Lake Success – Gary Shteyngart


 

Arrivé d’URSS à l’âge de six ans, Gary Shteyngart a depuis passé près de quarante ans dans son pays d’adoption. Un pays qu’il regarde avec un mélange d’étonnement, d’humour caustique et de désillusion, savoureux cocktail qui vient pimenter chacun de ses quatre romans dont le dernier, « Lake Success ».

 

À quelques mois de l’élection de Trump, Bary Cohen semble réunir tout ce que l’électorat de l’Amérique profonde honnit. Diplômé de Princeton, il a fait fortune dans le trading et est à la tête d’un fonds spéculatif gérant plus de 2,4 milliards d’actifs. Vivant dans un immense appartement hors de prix à Manhattan, menant grand train de vie, il voit son parcours assombri par de nombreux nuages.

 

Tout d’abord, c’est le gendarme de la Bourse qui est à ses trousses pour des soupçons de délit d’initié. Ce sont ses clients ensuite qui de manière générale s’inquiètent de pertes colossales constatées depuis deux ans lors d’opérations hasardeuses. Mais c’est surtout dans sa vie privée que tout va mal, Bary venant de se faire agresser par sa superbe femme et leur nounou après avoir provoqué une intense crise auprès de leur fils unique autiste.

 

Du coup, le voici parti sur un coup de tête à la recherche de son amour perdu du temps de ses études universitaires muni d’une valise dans laquelle il a fourré quelques-unes de ses montres de luxe, véritable obsession et unique moyen de calmer ses angoisses en même temps que d’afficher son statut social. Direction la gare routière où il va entamer un long périple d’Est en Ouest, traversant toute l’Amérique en cars Greyhound. Un moyen de transport traditionnellement réservé aux États-Unis aux classes les plus pauvres, immigrés, soldats en permission, lumpenproletariat de tout genre.

 

Dès lors, voici une occasion rêvée pour ce formidable auteur qu’est Shteyngart de se livrer à une observation sans concession de l’Amérique profonde, celle qui est en train de rendre possible l’inconcevable, l’élection d’un personnage aussi dangereux que fou comme Trump.
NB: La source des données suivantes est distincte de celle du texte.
(** * Conway's Game of Life on a bounded canvas grid

    A shallow embedding of the browser script (cells, board, animation
    controller) and of the static file server, with the properties of the
    written specification stated over it.

    JavaScript numbers are modelled as [Z]: with the configured constants
    every number the script computes is an integer (see
    [constants_divide_exactly]), and far below 2^53, up to which the
    arithmetic of JavaScript numbers on integers is exact.  A [TypeError] raised by reading a
    property of [undefined] is modelled as [None] in the option monad. *)

From Stdlib Require Import ZArith List Bool Lia Ascii String.
From stdpp Require Import base option list.
Import ListNotations.

Local Open Scope Z_scope.

(** ** Script constants *)

Definition canvasWidth : Z := 800.
Definition canvasHeight : Z := 800.
Definition cellsPerRow : Z := 100.

(** ** Loops

    [for (let i = 0; i < bound; i++) body] over an integer bound, in a state
    [S] that the body may fail to produce, and [for] over the elements of an
    array in index order. *)

Fixpoint for_loop {S : Type} (n : nat) (i : Z)
    (body : Z -> S -> option S) (s : S) : option S :=
  match n with
  | O => Some s
  | Datatypes.S n' => s' ← body i s; for_loop n' (i + 1) body s'
  end.

Definition for_range {S : Type} (bound : Z)
    (body : Z -> S -> option S) (s : S) : option S :=
  for_loop (Z.to_nat bound) 0 body s.

Fixpoint forEach {A S : Type} (body : A -> S -> option S)
    (l : list A) (s : S) : option S :=
  match l with
  | [] => Some s
  | x :: l' => s' ← body x s; forEach body l' s'
  end.

(** ** The canvas

    The 2D context is a write-only device for the script: it is modelled by
    its current [fillStyle] and the log of the rectangles drawn so far. *)

Inductive Style : Type :=
  | Hsla (hue saturation lightness alpha : Z).

Inductive DrawOp : Type :=
  | FillRect (style : Style) (x y w h : Z)
  | ClearRect (x y w h : Z).

Record Ctx : Type := mkCtx {
  fillStyle : Style;
  drawn : list DrawOp
}.

Definition set_fillStyle (s : Style) (ctx : Ctx) : Ctx :=
  {| fillStyle := s; drawn := drawn ctx |}.

Definition fillRect (x y w h : Z) (ctx : Ctx) : Ctx :=
  {| fillStyle := fillStyle ctx;
     drawn := drawn ctx ++ [FillRect (fillStyle ctx) x y w h] |}.

Definition clearRect (x y w h : Z) (ctx : Ctx) : Ctx :=
  {| fillStyle := fillStyle ctx;
     drawn := drawn ctx ++ [ClearRect x y w h] |}.

(** ** The random source

    [Math.random() < 0.1] is the only use of randomness.  The source is an
    oracle giving the outcome of the k-th draw, with the number of draws made
    so far as its state. *)

Record Rng : Type := mkRng {
  outcome : nat -> bool;
  drawsMade : nat
}.

Definition random_lt_tenth (g : Rng) : bool * Rng :=
  (outcome g (drawsMade g),
   {| outcome := outcome g; drawsMade := Datatypes.S (drawsMade g) |}).

(** ** Cells *)

Module Cell.

Record t : Type := mk {
  alive : bool;
  neighbours : list (Z * Z);
  livingNeighbous : Z;
  position : Z * Z;
  size : Z
}.

(** [new Cell(position, size, neighbours)] *)
Definition new (position : Z * Z) (size : Z) (neighbours : list (Z * Z))
    (g : Rng) : t * Rng :=
  let (a, g') := random_lt_tenth g in
  ({| alive := a;
      neighbours := neighbours;
      livingNeighbous := 0;
      position := position;
      size := size |}, g').

Definition set_alive (a : bool) (c : t) : t :=
  {| alive := a; neighbours := neighbours c;
     livingNeighbous := livingNeighbous c;
     position := position c; size := size c |}.

Definition set_livingNeighbous (n : Z) (c : t) : t :=
  {| alive := alive c; neighbours := neighbours c;
     livingNeighbous := n;
     position := position c; size := size c |}.

End Cell.

(** ** The board *)

Module Board.

Abbreviation Grid := (list (list Cell.t)) (only parsing).

Record t : Type := mk {
  rowLength : Z;
  columnLength : Z;
  cells : Grid;
  cellSize : Z
}.

(** [new Board(rowLength)]; [canvas.width] and [canvas.height] have been set
    to the constants before. *)
Definition new (rowLength : Z) : t :=
  {| rowLength := rowLength;
     columnLength := canvasHeight / (canvasWidth / cellsPerRow);
     cells := [];
     cellSize := canvasWidth / cellsPerRow |}.

Definition set_cells (g : Grid) (b : t) : t :=
  {| rowLength := rowLength b; columnLength := columnLength b;
     cells := g; cellSize := cellSize b |}.

Definition getCellCount (b : t) : Z := rowLength b * columnLength b.

Definition directions : list (Z * Z) :=
  [(-1, 0); (-1, 1); (0, 1); (1, 1); (1, 0); (1, -1); (0, -1); (-1, -1)].

(** Array indexing [a[i]]: [undefined] outside the array. *)
Definition index {A : Type} (a : list A) (i : Z) : option A :=
  if i <? 0 then None else a !! Z.to_nat i.

(** [cells[row][col]] followed by a property access: fails when the row or
    the cell is [undefined]. *)
Definition getCell (g : Grid) (row col : Z) : option Cell.t :=
  r ← index g row; index r col.

(** The cell object at [cells[row][col]] is mutated in place: the grid holds
    the new value of the object at that place. *)
Definition setCell (g : Grid) (row col : Z) (c : Cell.t) : Grid :=
  alter (fun r => <[Z.to_nat col := c]> r) (Z.to_nat row) g.

Definition isInBounds (b : t) (row col : Z) : bool :=
  (0 <=? row) && (row <? columnLength b) && (0 <=? col) && (col <? rowLength b).

Definition getNeighbours (b : t) (row col : Z) : list (Z * Z) :=
  fold_left
    (fun neighboursArr d =>
       if isInBounds b (row + fst d) (col + snd d)
       then neighboursArr ++ [(row + fst d, col + snd d)]
       else neighboursArr)
    directions [].

(** [draw]: one [fillRect] per cell, row by row. *)
Definition cellStyle (c : Cell.t) : Style :=
  if Cell.alive c
  then Hsla (fst (Cell.position c) + snd (Cell.position c) * 4) 80 80 100
  else Hsla 240 30 20 100.

Definition drawCell (c : Cell.t) (ctx : Ctx) : Ctx :=
  fillRect (snd (Cell.position c) * Cell.size c)
           (fst (Cell.position c) * Cell.size c)
           (Cell.size c) (Cell.size c)
           (set_fillStyle (cellStyle c) ctx).

Definition draw (b : t) (ctx : Ctx) : option Ctx :=
  for_range (columnLength b)
    (fun row => for_range (rowLength b)
       (fun col ctx => cell ← getCell (cells b) row col;
                       Some (drawCell cell ctx)))
    ctx.

(** [init]: the state threaded through the loops is the array under
    construction and the random source. *)
Definition init_cell (b : t) (row col : Z) (st : Grid * Rng)
    : option (Grid * Rng) :=
  let (g, rng) := st in
  let (c, rng') := Cell.new (row, col) (cellSize b) (getNeighbours b row col) rng in
  r ← index g row;
  Some (<[Z.to_nat row := r ++ [c]]> g, rng').

Definition init_row (b : t) (row : Z) (st : Grid * Rng)
    : option (Grid * Rng) :=
  let (g, rng) := st in
  for_range (rowLength b) (init_cell b row) (g ++ [[]], rng).

Definition init (b : t) (rng : Rng) (ctx : Ctx) : option (t * Rng * Ctx) :=
  '(g, rng') ← for_range (columnLength b) (init_row b) ([], rng);
  let b' := set_cells g b in
  ctx' ← draw b' ctx;
  Some (b', rng', ctx').

(** [updateLivingNeighbours]: the body of the two outer loops, for the cell
    at [(row, col)]. *)
Definition countNeighbour (row col : Z) (n : Z * Z) (g : Grid) : option Grid :=
  nb ← getCell g (fst n) (snd n);
  if Cell.alive nb
  then cell ← getCell g row col;
       Some (setCell g row col
               (Cell.set_livingNeighbous (Cell.livingNeighbous cell + 1) cell))
  else Some g.

Definition countCell (row col : Z) (g : Grid) : option Grid :=
  cell ← getCell g row col;
  forEach (countNeighbour row col) (Cell.neighbours cell)
    (setCell g row col (Cell.set_livingNeighbous 0 cell)).

Definition updateLivingNeighbours (b : t) : option t :=
  g ← for_range (columnLength b)
        (fun row => for_range (rowLength b) (fun col => countCell row col))
        (cells b);
  Some (set_cells g b).

(** [updateAliveStatus]: the two consecutive [if] statements on one cell. *)
Definition applyRule (cell : Cell.t) : Cell.t :=
  let cell1 :=
    if Cell.alive cell
    then if (Cell.livingNeighbous cell <? 2) || (Cell.livingNeighbous cell >? 3)
         then Cell.set_alive false cell else cell
    else cell in
  if negb (Cell.alive cell1)
  then if Cell.livingNeighbous cell1 =? 3
       then Cell.set_alive true cell1 else cell1
  else cell1.

Definition ruleCell (row col : Z) (g : Grid) : option Grid :=
  cell ← getCell g row col;
  Some (setCell g row col (applyRule cell)).

Definition updateAliveStatus (b : t) : option t :=
  g ← for_range (columnLength b)
        (fun row => for_range (rowLength b) (fun col => ruleCell row col))
        (cells b);
  Some (set_cells g b).

(** One generation, as [animate] performs it before redrawing. *)
Definition tick (b : t) : option t :=
  b1 ← updateLivingNeighbours b; updateAliveStatus b1.

End Board.

(** ** The written specification of one generation

    The reference follows the words of the specification: a neighbour is one
    of the up to 8 orthogonally or diagonally adjacent cells inside the
    board, a live cell with 2 or 3 live neighbours survives, a dead cell with
    exactly 3 live neighbours is born, every other cell is dead; all cells
    change at once, from the previous generation. *)

Module Reference.

Definition offsets : list (Z * Z) :=
  [(-1, -1); (-1, 0); (-1, 1); (0, -1); (0, 1); (1, -1); (1, 0); (1, 1)].

Definition aliveAt (b : Board.t) (row col : Z) : bool :=
  match Board.getCell (Board.cells b) row col with
  | Some cell => Cell.alive cell
  | None => false
  end.

Definition indicator (x : bool) : Z := if x then 1 else 0.

Definition liveNeighbours (b : Board.t) (row col : Z) : Z :=
  fold_right Z.add 0
    (map (fun d => indicator (Board.isInBounds b (row + fst d) (col + snd d)
                              && aliveAt b (row + fst d) (col + snd d)))
         offsets).

Definition rule (wasAlive : bool) (liveCount : Z) : bool :=
  if wasAlive then (liveCount =? 2) || (liveCount =? 3) else liveCount =? 3.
On y côtoie l’Amérique dans ce qu’elle est restée de plus raciste, conservatrice et rétrograde lors de scènes cocasses où deux mondes a priori incompatibles se côtoient et finissent par s’assister, celui du très riche Bary Cohen en voie de marginalisation mais rivé à ses montres et celui des sans grades, des junkies et des petits boulots mal payés qui vont porter Trump au pouvoir pour simplement exprimer leur haine des élites et finir de foutre en l’air un pays et un système qui fonctionnent de manière fortement inégalitaire.

 

Tout l’art de l’auteur est de recourir à un humour décapant teinté de beaucoup d’autodérision pour décrire cette traversée d’un pays en train de basculer en même temps que son personnage principal, Bary Cohen, lui-même bascule d’une immense richesse à un état moindre, d’un statut social envié à celui de possible paria, d’un père absent à un père incompris, d’un homme marié à une beauté à un homme divorcé ayant renoncé aux femmes.

 

Chaque étape nous montre en outre l’autisme léger dont souffre Bary lui-même au point de découvrir de touchantes méthodes pour être capable de se faire des amis, d’engager une conversation ayant fini par lui valoir la réputation d’être un homme d’affaires exceptionnellement sympathique. Autre tromperie de l’Amérique, ce pays où l’apparente cordialité n’est qu’une façade et ne dit rien des véritables sentiments.

 

Gary Shteyngart signe là un très beau roman, touchant, drôle et sans concession.